Definition same p q : Prop := x p == x q /\ y p == y q.
(** The point at [s] of the way from [a] to [b]. *)
Definition along a b (s : Q) : t := mk (x a + s * (x b - x a)) (y a + s * (y b - y a)).
(** The closed segment from [a] to [b]. *)
Definition on_segment p a b : Prop := exists s, 0 <= s /\ s <= 1 /\ same p (along a b s).
Definition distance_squared p q : Q := (x p - x q) * (x p - x q) + (y p - y q) * (y p - y q).

Lemma exact_on_segment_iff p a b : exact_on_segment p a b = true <-> on_segment p a b.
Proof.
  unfold exact_on_segment, exact_cross. rewrite andb_true_iff, between_iff, andb_true_iff, between_iff, Qeq_bool_iff.
  unfold on_segment, same, along. destruct a as [ax ay], b as [bx by_], p as [px py]. simpl. split.
  - intros [[Hc Hx] Hy]. destruct (Qeq_dec (bx - ax) 0) as [Ex|Ex].
    + destruct (Qeq_dec (by_ - ay) 0) as [Ey|Ey].
      * exists 0. split_and!; [lra|lra| |]; destruct Hx, Hy; lra.
      * destruct (ratio (py - ay) (by_ - ay) Ey) as (s & Hs0 & Hs1 & Es); [destruct Hy; [left|right]; lra|].
        exists s. split_and!; [done|done| |lra].
        assert (px - ax == 0) by (destruct Hx; lra). rewrite Ex. lra.
    + destruct (ratio (px - ax) (bx - ax) Ex) as (s & Hs0 & Hs1 & Es); [destruct Hx; [left|right]; lra|].
      exists s. split_and!; [done|done|lra|].
      assert ((bx - ax) * (py - ay - s * (by_ - ay)) == 0) as H.
      { transitivity ((bx - ax) * (py - ay) - (by_ - ay) * (s * (bx - ax))); [ring|]. by rewrite <- Es. }
      apply cancel in H; [lra|done].
  - intros (s & Hs0 & Hs1 & Ex & Ey). split; [split|].
    + rewrite Ex, Ey. ring.
    + rewrite Ex. destruct (Qlt_le_dec ax bx); [left|right]; nra.
    + rewrite Ey. destruct (Qlt_le_dec ay by_); [left|right]; nra.
Qed.

(** ** Intersection *)

(** The two segments share a point. *)
Definition meet a b c d : Prop := exists p, on_segment p a b /\ on_segment p c d.

Lemma meet_iff a b c d :
  meet a b c d <->
  exists s t, 0 <= s /\ s <= 1 /\ 0 <= t /\ t <= 1 /\ same (along a b s) (along c d t).
Proof.
  split.
  - intros (p & (s & Hs0 & Hs1 & Hx & Hy) & (t & Ht0 & Ht1 & Hx' & Hy')).
    exists s, t. split_and!; [done..|split; lra].
  - intros (s & t & Hs0 & Hs1 & Ht0 & Ht1 & Hx & Hy).
    exists (along a b s). split; [by exists s|by exists t].
Qed.

Lemma on_segment_start a b : on_segment a a b.
Proof. exists 0. unfold same, along. simpl. split_and!; lra. Qed.
Lemma on_segment_end a b : on_segment b a b.
Proof. exists 1. unfold same, along. simpl. split_and!; lra. Qed.

Lemma opposite_iff k l : opposite k l = true <-> (l < 0 /\ 0 < k) \/ (k < 0 /\ 0 < l).
Proof. unfold opposite. rewrite orb_true_iff, !andb_true_iff, !qlt_iff. tauto. Qed.

Lemma collinear_on_segment p a b :
  Qeq_bool (exact_cross a b p) 0 && exact_on_segment p a b = true <-> on_segment p a b.
Proof.
  rewrite <- exact_on_segment_iff. unfold exact_on_segment.
  destruct (Qeq_bool (exact_cross a b p) 0); naive_solver.
Qed.

(** The cross products at two segments whose lines share the points at [s] and [t]. *)
Lemma crosses a b c d s t :
  same (along a b s) (along c d t) ->
  let k := (x b - x a) * (y d - y c) - (y b - y a) * (x d - x c) in
  exact_cross a b c == - (t * k) /\ exact_cross a b d == (1 - t) * k /\
  exact_cross c d a == s * k /\ exact_cross c d b == - ((1 - s) * k).
Proof.
  unfold same, along, exact_cross. simpl. intros [Ex Ey].
  assert (x c == x a + s * (x b - x a) - t * (x d - x c)) as Hx by lra.
  assert (y c == y a + s * (y b - y a) - t * (y d - y c)) as Hy by lra.
  set (u1 := x b - x a) in *. set (u2 := y b - y a) in *.
  set (v1 := x d - x c) in *. set (v2 := y d - y c) in *.
  assert (x d == x c + v1) as Hd1 by (unfold v1; ring). assert (y d == y c + v2) as Hd2 by (unfold v2; ring).
  assert (x b == x a + u1) as Hb1 by (unfold u1; ring). assert (y b == y a + u2) as Hb2 by (unfold u2; ring).
  split_and!; rewrite ?Hd1, ?Hd2, ?Hb1, ?Hb2; rewrite Hx, Hy; ring.
Qed.

(** Two segments that cross. *)
Lemma proper_crossing a b c d :
  opposite (exact_cross a b c) (exact_cross a b d) = true ->
  opposite (exact_cross c d a) (exact_cross c d b) = true -> meet a b c d.
Proof.
  rewrite !opposite_iff, meet_iff. intros H1 H2.
  destruct (ratio (exact_cross a b c) (exact_cross a b c - exact_cross a b d)) as (t & Ht0 & Ht1 & Et);
    [lra|lra|].
  destruct (ratio (exact_cross c d a) (exact_cross c d a - exact_cross c d b)) as (s & Hs0 & Hs1 & Es);
    [lra|lra|].
  exists s, t. split_and!; [done..|].
  set (k := exact_cross c d a - exact_cross c d b) in *.
  assert (~ k == 0) as Hk by (unfold k; lra).
  assert (s * k == exact_cross c d a) as Hs by lra.
  assert (t * k == - exact_cross a b c) as Ht.
  { rewrite Et. unfold k, exact_cross. ring. }
  unfold same, along. simpl. split.
  - assert (k * (x a + s * (x b - x a) - (x c + t * (x d - x c))) == 0) as H; [|apply cancel in H; [lra|done]].
    transitivity (k * (x a - x c) + s * k * (x b - x a) - t * k * (x d - x c)); [ring|].
    rewrite Hs, Ht. unfold k, exact_cross. ring.
  - assert (k * (y a + s * (y b - y a) - (y c + t * (y d - y c))) == 0) as H; [|apply cancel in H; [lra|done]].
    transitivity (k * (y a - y c) + s * k * (y b - y a) - t * k * (y d - y c)); [ring|].
    rewrite Hs, Ht. unfold k, exact_cross. ring.
Qed.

---+---

**WHAT THE TASK ASKS:** Repeat the records above exactly, with nothing left out.

**THE ANSWER:**
Definition same p q : Prop := x p == x q /\ y p == y q.
(** The point at [s] of the way from [a] to [b]. *)
Definition along a b (s : Q) : t := mk (x a + s * (x b - x a)) (y a + s * (y b - y a)).
(** The closed segment from [a] to [b]. *)
Definition on_segment p a b : Prop := exists s, 0 <= s /\ s <= 1 /\ same p (along a b s).
Definition distance_squared p q : Q := (x p - x q) * (x p - x q) + (y p - y q) * (y p - y q).

Lemma exact_on_segment_iff p a b : exact_on_segment p a b = true <-> on_segment p a b.
Proof.
  unfold exact_on_segment, exact_cross. rewrite andb_true_iff, between_iff, andb_true_iff, between_iff, Qeq_bool_iff.
  unfold on_segment, same, along. destruct a as [ax ay], b as [bx by_], p as [px py]. simpl. split.
  - intros [[Hc Hx] Hy]. destruct (Qeq_dec (bx - ax) 0) as [Ex|Ex].
    + destruct (Qeq_dec (by_ - ay) 0) as [Ey|Ey].
      * exists 0. split_and!; [lra|lra| |]; destruct Hx, Hy; lra.
      * destruct (ratio (py - ay) (by_ - ay) Ey) as (s & Hs0 & Hs1 & Es); [destruct Hy; [left|right]; lra|].
        exists s. split_and!; [done|done| |lra].
        assert (px - ax == 0) by (destruct Hx; lra). rewrite Ex. lra.
    + destruct (ratio (px - ax) (bx - ax) Ex) as (s & Hs0 & Hs1 & Es); [destruct Hx; [left|right]; lra|].
      exists s. split_and!; [done|done|lra|].
      assert ((bx - ax) * (py - ay - s * (by_ - ay)) == 0) as H.
      { transitivity ((bx - ax) * (py - ay) - (by_ - ay) * (s * (bx - ax))); [ring|]. by rewrite <- Es. }
      apply cancel in H; [lra|done].
  - intros (s & Hs0 & Hs1 & Ex & Ey). split; [split|].
    + rewrite Ex, Ey. ring.
    + rewrite Ex. destruct (Qlt_le_dec ax bx); [left|right]; nra.
    + rewrite Ey. destruct (Qlt_le_dec ay by_); [left|right]; nra.
Qed.

(** ** Intersection *)

(** The two segments share a point. *)
Definition meet a b c d : Prop := exists p, on_segment p a b /\ on_segment p c d.

Lemma meet_iff a b c d :
  meet a b c d <->
  exists s t, 0 <= s /\ s <= 1 /\ 0 <= t /\ t <= 1 /\ same (along a b s) (along c d t).
Proof.
  split.
  - intros (p & (s & Hs0 & Hs1 & Hx & Hy) & (t & Ht0 & Ht1 & Hx' & Hy')).
    exists s, t. split_and!; [done..|split; lra].
  - intros (s & t & Hs0 & Hs1 & Ht0 & Ht1 & Hx & Hy).
    exists (along a b s). split; [by exists s|by exists t].
Qed.

Lemma on_segment_start a b : on_segment a a b.
Proof. exists 0. unfold same, along. simpl. split_and!; lra. Qed.
Lemma on_segment_end a b : on_segment b a b.
Proof. exists 1. unfold same, along. simpl. split_and!; lra. Qed.

Lemma opposite_iff k l : opposite k l = true <-> (l < 0 /\ 0 < k) \/ (k < 0 /\ 0 < l).
Proof. unfold opposite. rewrite orb_true_iff, !andb_true_iff, !qlt_iff. tauto. Qed.

Lemma collinear_on_segment p a b :
  Qeq_bool (exact_cross a b p) 0 && exact_on_segment p a b = true <-> on_segment p a b.
Proof.
  rewrite <- exact_on_segment_iff. unfold exact_on_segment.
  destruct (Qeq_bool (exact_cross a b p) 0); naive_solver.
Qed.

(** The cross products at two segments whose lines share the points at [s] and [t]. *)
Lemma crosses a b c d s t :
  same (along a b s) (along c d t) ->
  let k := (x b - x a) * (y d - y c) - (y b - y a) * (x d - x c) in
  exact_cross a b c == - (t * k) /\ exact_cross a b d == (1 - t) * k /\
  exact_cross c d a == s * k /\ exact_cross c d b == - ((1 - s) * k).
Proof.
  unfold same, along, exact_cross. simpl. intros [Ex Ey].
  assert (x c == x a + s * (x b - x a) - t * (x d - x c)) as Hx by lra.
  assert (y c == y a + s * (y b - y a) - t * (y d - y c)) as Hy by lra.
  set (u1 := x b - x a) in *. set (u2 := y b - y a) in *.
  set (v1 := x d - x c) in *. set (v2 := y d - y c) in *.
  assert (x d == x c + v1) as Hd1 by (unfold v1; ring). assert (y d == y c + v2) as Hd2 by (unfold v2; ring).
  assert (x b == x a + u1) as Hb1 by (unfold u1; ring). assert (y b == y a + u2) as Hb2 by (unfold u2; ring).
  split_and!; rewrite ?Hd1, ?Hd2, ?Hb1, ?Hb2; rewrite Hx, Hy; ring.
Qed.

(** Two segments that cross. *)
Lemma proper_crossing a b c d :
  opposite (exact_cross a b c) (exact_cross a b d) = true ->
  opposite (exact_cross c d a) (exact_cross c d b) = true -> meet a b c d.
Proof.
  rewrite !opposite_iff, meet_iff. intros H1 H2.
  destruct (ratio (exact_cross a b c) (exact_cross a b c - exact_cross a b d)) as (t & Ht0 & Ht1 & Et);
    [lra|lra|].
  destruct (ratio (exact_cross c d a) (exact_cross c d a - exact_cross c d b)) as (s & Hs0 & Hs1 & Es);
    [lra|lra|].
  exists s, t. split_and!; [done..|].
  set (k := exact_cross c d a - exact_cross c d b) in *.
  assert (~ k == 0) as Hk by (unfold k; lra).
  assert (s * k == exact_cross c d a) as Hs by lra.
  assert (t * k == - exact_cross a b c) as Ht.
  { rewrite Et. unfold k, exact_cross. ring. }
  unfold same, along. simpl. split.
  - assert (k * (x a + s * (x b - x a) - (x c + t * (x d - x c))) == 0) as H; [|apply cancel in H; [lra|done]].
    transitivity (k * (x a - x c) + s * k * (x b - x a) - t * k * (x d - x c)); [ring|].
    rewrite Hs, Ht. unfold k, exact_cross. ring.
  - assert (k * (y a + s * (y b - y a) - (y c + t * (y d - y c))) == 0) as H; [|apply cancel in H; [lra|done]].
    transitivity (k * (y a - y c) + s * k * (y b - y a) - t * k * (y d - y c)); [ring|].
    rewrite Hs, Ht. unfold k, exact_cross. ring.
Qed.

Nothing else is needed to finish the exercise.